The amount of processing power, data-storage possibilities and with the exponentially increase in internet services, and the information gathering related to it, creates a sort of mythical idea of the possibilities it can create. Recent discourse of the field of big data are dominated by the possibilities of it, such as self-driving cars, the changing landscape of academic research and quantification of human information, together with an increasing concern in the lack of privacy, the question who owns information and (prevention of) misinformation. Though the services that are offered by commercial companies can be used to envision the internet as a utopia, such as what happened in the Arab Spring, there is, according to Morozov, a downside to the idea of big data: capitalism. In his second book, To

Save Everything, Click Here (2014), Morozov discusses the concept of

technological solutionism, which is attributing every problem with a technological minded idea. People do not need health insurance in the United States, people should just be made aware of their health and technology should help them with technology; such as FitBit, which is an electronic watch, collecting data on the wearer’s health and counts the steps of this particular person, providing information how to live healthy. According to Morozov, technological solutionism is not the answer for everything, because the lack of health could be of poor feeding due to a person’s three job necessary to provide for his family. In his two books, Morozov tries to create awareness of the dystopian future of the internet – oddly enough not providing any solution himself for his created problem.

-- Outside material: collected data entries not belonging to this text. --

(** A failure between the two writes of a renewal leaves a new certificate
    with the old key. *)
Example interrupted_renewal :
  let host := {| sim_tree := {[ "c/a/fullchain.pem" := {| f_data := "OLD"; f_mode := 420 |};
                                "c/a/privkey.pem" := {| f_data := "OLDKEY"; f_mode := 384 |} ]};
                 sim_faults := [false; false; false; true]; sim_commands := [];
                 sim_clock := 1%Z |} in
  let w := (Save (NewFilesystem "c") "a" "z" ["z"] "NEW" "NEWKEY" 5%Z host).1 in
  f_data <$> sim_tree w !! "c/a/fullchain.pem" = Some "NEW" ∧
  f_data <$> sim_tree w !! "c/a/privkey.pem" = Some "OLDKEY".
Proof. by vm_compute. Qed.
Lemma create_entry_keeps conflict x l l' :
  P x → (∀ y, y ∈ l → P y) → create_entry key sortKey conflict x l = Ok l' →
  ∀ y, y ∈ l' → P y.
Proof.
  intros Hx Hl. unfold create_entry. case_split.
  - unfold refuse. destruct (Conflict conflict); [done|]. by intros [= <-].
  - intros [= <-] y. rewrite elem_of_sort_by, elem_of_app, list_elem_of_singleton. naive_solver.
Qed.

Lemma update_entry_keeps name notFound check x l l' :
  P x → (∀ y, y ∈ l → P y) → update_entry key sortKey name notFound check x l = Ok l' →
  ∀ y, y ∈ l' → P y.
Proof.
  intros Hx Hl. unfold update_entry. destruct (find_index _ l) as [i|].
  - destruct check; [done|]. intros [= <-] y. rewrite elem_of_sort_by.
    intros [->|Hy]%elem_of_list_insert; [done|by apply Hl].
  - unfold refuse. destruct (NotFound notFound); [done|]. by intros [= <-].
Qed.

Lemma delete_entry_keeps name notFound l l' :
  (∀ y, y ∈ l → P y) → delete_entry key name notFound l = Ok l' → ∀ y, y ∈ l' → P y.
Proof.
  intros Hl. unfold delete_entry. destruct (find_index _ l) as [i|].
  - intros [= <-] y Hy%elem_of_delete_at. by apply Hl.
  - unfold refuse. destruct (NotFound notFound); [done|]. by intros [= <-].
Qed.
End tables.

Lemma tidy_apps cfg apps :
  tidy env cfg →
  (∀ a, a ∈ apps → trimmed (app_Name a) ∧ trimmed (app_Icon a) ∧
    trimmed (app_Subdomain a) ∧ trimmed (app_ExitNode a) ∧ trimmed (app_TargetURL a)) →
  tidy env (c_with_Apps apps cfg).
Proof. by intros []. Qed.

Lemma tidy_zones cfg zones :
  tidy env cfg → (∀ z, z ∈ zones → trimmed (z_Name z) ∧ trimmed (z_Domain z)) →
  tidy env (c_with_Zones zones cfg).
Proof. by intros []. Qed.

Lemma tidy_other cfg cfg' :
  c_Server cfg' = c_Server cfg → c_Zones cfg' = c_Zones cfg → c_Apps cfg' = c_Apps cfg →
  tidy env cfg → tidy env cfg'.
Proof. intros Es Ez Ea []. by split; rewrite ?Es, ?Ez, ?Ea. Qed.

Lemma normal_CustomApp_trimmed a :
  let a := normal_CustomApp a in
  trimmed (app_Name a) ∧ trimmed (app_Icon a) ∧ trimmed (app_Subdomain a) ∧
  trimmed (app_ExitNode a) ∧ trimmed (app_TargetURL a).
Proof. split_and!; apply trimmed_TrimSpace. Qed.

Lemma normal_Zone_trimmed z :
  trimmed (z_Name (normal_Zone z)) ∧ trimmed (z_Domain (normal_Zone z)).
Proof. by destruct (normal_Zone_normal z). Qed.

With the help of cybernetics, the counterculture, the Californian ideology and information gathering, one should now have a sufficient theoretical frame in which the ongoing topics of campaigning, Government 2.0, Obamacare, ACTA/PIPA and Snowden must be analyzed.

(18)
(19)

Campaign

Imagine a young woman. Being twenty-two years of age, she is full into live. She has a job at a communications company, sports in a local gym and parties in the weekends. One morning she receives a letter in the mail, containing information of presidential nominee Obama, promising the continuation of birth-control and abortion possibilities and lowering the taxes of young starters on the labour market. All these promises could be directly linked to the current position of the woman in society and her life. By enhancing the points to this person in this certain way, Obama’s campaign team enlarges the chances of her voting (or donating) to Obama. The question now is whether it was just good luck of sending the mail to this young woman, or did the campaign team had information of her so they were perfectly able to target her? It is the way the Obama campaign made use of

targeting that made the difference between his and for example, Hillary Clinton’s

or McCains campaign in 2008.

This chapter will go into the presidential campaigns of 2008 and 2012; both won by Obama. It will make a connection between Obama’s past, including his college life, his ideas about a grassroots campaign in combination with his work as a community organizer and his practical approach to connect his followers by the means of technology, such as Twitter and Youtube, creating a grassroots campaign in which the people felt empowered to help with Obama’s Change. At the same time, this chapter will unravel the data crunching practices of the Obama campaign, and thus relating the grassroots campaign which authors such as Sabato (2010, 2013), Johnson (2009) and Clayton (2010) write about, with the possibilities of crunching and analyzing data for the sole purpose of targeting possible voters for either their vote or donation, as written by writers such as Issenberg (2012), Baker (2011) and Lee (2013). This results in an analysis of Obama's use of digital technology to reach the seat of president.

(20)

Social Media Marketing

Being a state-senator from the South Side of Chicago, Obama’s national career started when he was selected by Mary Beth Cahill, Kerry’s campaign manager, to deliver the keynote address on the Democratic National Convention in 2004 (Clayton 2010: 22-3). Formerly defeated in the 2000 senate race against Bobby Rush, Obama again ran for senate in 2004 and won, defeating Alan Keyes. In the speech, Obama talked about his parents, his grandparents, his background as a kid of many places and the pluralization of ‘Red and Blue states’. The atmosphere of the convention, the speaker and the message were all aligned, people were crying, and overnight, Obama became a political superstar. The (media) attention remained and Obama announced his candidacy for presidency on the 10th of February, 2007, opposing senator and former first-lady Hillary Clinton in the race for the Democratic nomination.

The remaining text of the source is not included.